___ EXCERPTED RECORDS
(** The flags that [sys$mmap] sets on a region of its own object change nothing else. *)
Lemma set_flags_ok s held promised rid r o shared :
  inv s held promised -> s_regions s !! rid = Some r -> s_objects s !! m_vmobject r = Some o -> m_cow_map (vm o) = None ->
  (forall rid' r', s_regions s !! rid' = Some r' -> m_vmobject r' = m_vmobject r -> rid' = rid) -> m_shared r = false ->
  inv (with_regions s (<[rid := if shared : bool then set_shared (set_mmap r true) true else set_mmap r true]> (s_regions s)))
    held promised.
Proof using.
  intros [[[F1 F2 F3 F4] C2 C3 C4 C5] Hp] Hr Ho Hcow Honly Hsh. destruct (C3 rid r Hr) as [Hok Hm].
  set (r' := if shared then set_shared (set_mmap r true) true else set_mmap r true).
  assert (region_ok (s_objects s) r' /\ m_mapped r' = true /\ m_vmobject r' = m_vmobject r /\ forall i, expected s r' i = expected s r i) as (H1 & H2 & H3 & H4).
  { unfold r'. destruct Hok. destruct ro_object0 as (q & Hq & Hsz & _). assert (q = o) as -> by congruence.
    destruct shared; cbn; split_and!; try done.
    - split; try done. by exists o.
    - intros i. unfold expected. cbn. rewrite Ho. unfold cow_bit. rewrite Hcow, !andb_false_r. done.
    - split; try done. exists o. split; [done|]. split; [done|]. cbn. by rewrite Hsh. }
  split; [split; [by split|done| | |done]|].
  - intros rid' q. cbn. intros [[<- <-]|[_ Hq]]%lookup_insert_Some; [done|by apply (C3 rid')].
  - intros rid1 rid2 r1 r2. cbn. intros Hr1 Hr2 E.
    apply lookup_insert_Some in Hr1 as [[<- <-]|[Hn1 Hr1]]; apply lookup_insert_Some in Hr2 as [[<- <-]|[Hn2 Hr2]].
    + by left.
    + left. symmetry. apply (Honly rid2 r2 Hr2). congruence.
    + left. apply (Honly rid1 r1 Hr1). congruence.
    + by apply (C4 rid1 rid2).
  - intros rid' i. specialize (Hp rid' i). cbn [s_regions s_ptes with_regions]. change (expected (with_regions s _)) with (expected s).
    destruct (decide (rid' = rid)) as [->|Hne].
    + rewrite lookup_insert_eq. rewrite Hr in Hp. replace (region_page_count r') with (region_page_count r) by (unfold r'; by destruct shared).
      destruct (_ && _); [|done]. destruct Hp as [[]| ->]. right. by rewrite H4.
    + by rewrite lookup_insert_ne by done.
Qed.

Definition zeroes (n : Z) (reserve : bool) : Object :=
  mkObject (mkVMObject Anonymous (replicate (Z.to_nat n) (if reserve then LazyCommittedPage else SharedZeroPage)) None)
    (if reserve then n else 0) None.

Lemma cow_zeroes_ok pools n reserve : 0 < n <= 2 ^ 20 -> object_ok pools (zeroes n reserve) /\
  (forall f, Allocated f ∉ m_physical_pages (vm (zeroes n reserve))).
Proof using.
  intros Hn. split; [split; cbn; try done|].
  - unfold page_count. cbn. rewrite length_replicate. lia.
  - unfold lazy_count. assert (forall k, Z.of_nat (length (filter (λ p, p = LazyCommittedPage)
      (replicate k (if reserve then LazyCommittedPage else SharedZeroPage)))) = if reserve then Z.of_nat k else 0) as Hl.
    { intros k. induction k as [|k IH]; [by destruct reserve|]. cbn [replicate]. rewrite filter_cons.
      case_decide; destruct reserve; try done. cbn [length]. lia. }
    rewrite Hl. destruct reserve; [lia|done].
  - intros Hx%elem_of_replicate_inv. by destruct reserve.
  - intros f Hx%elem_of_replicate_inv. by destruct reserve.
Qed.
______
Provide the count of lines in the data above that include the word "SharedZeroPage", with no added text.

**ANSWER BOX**
2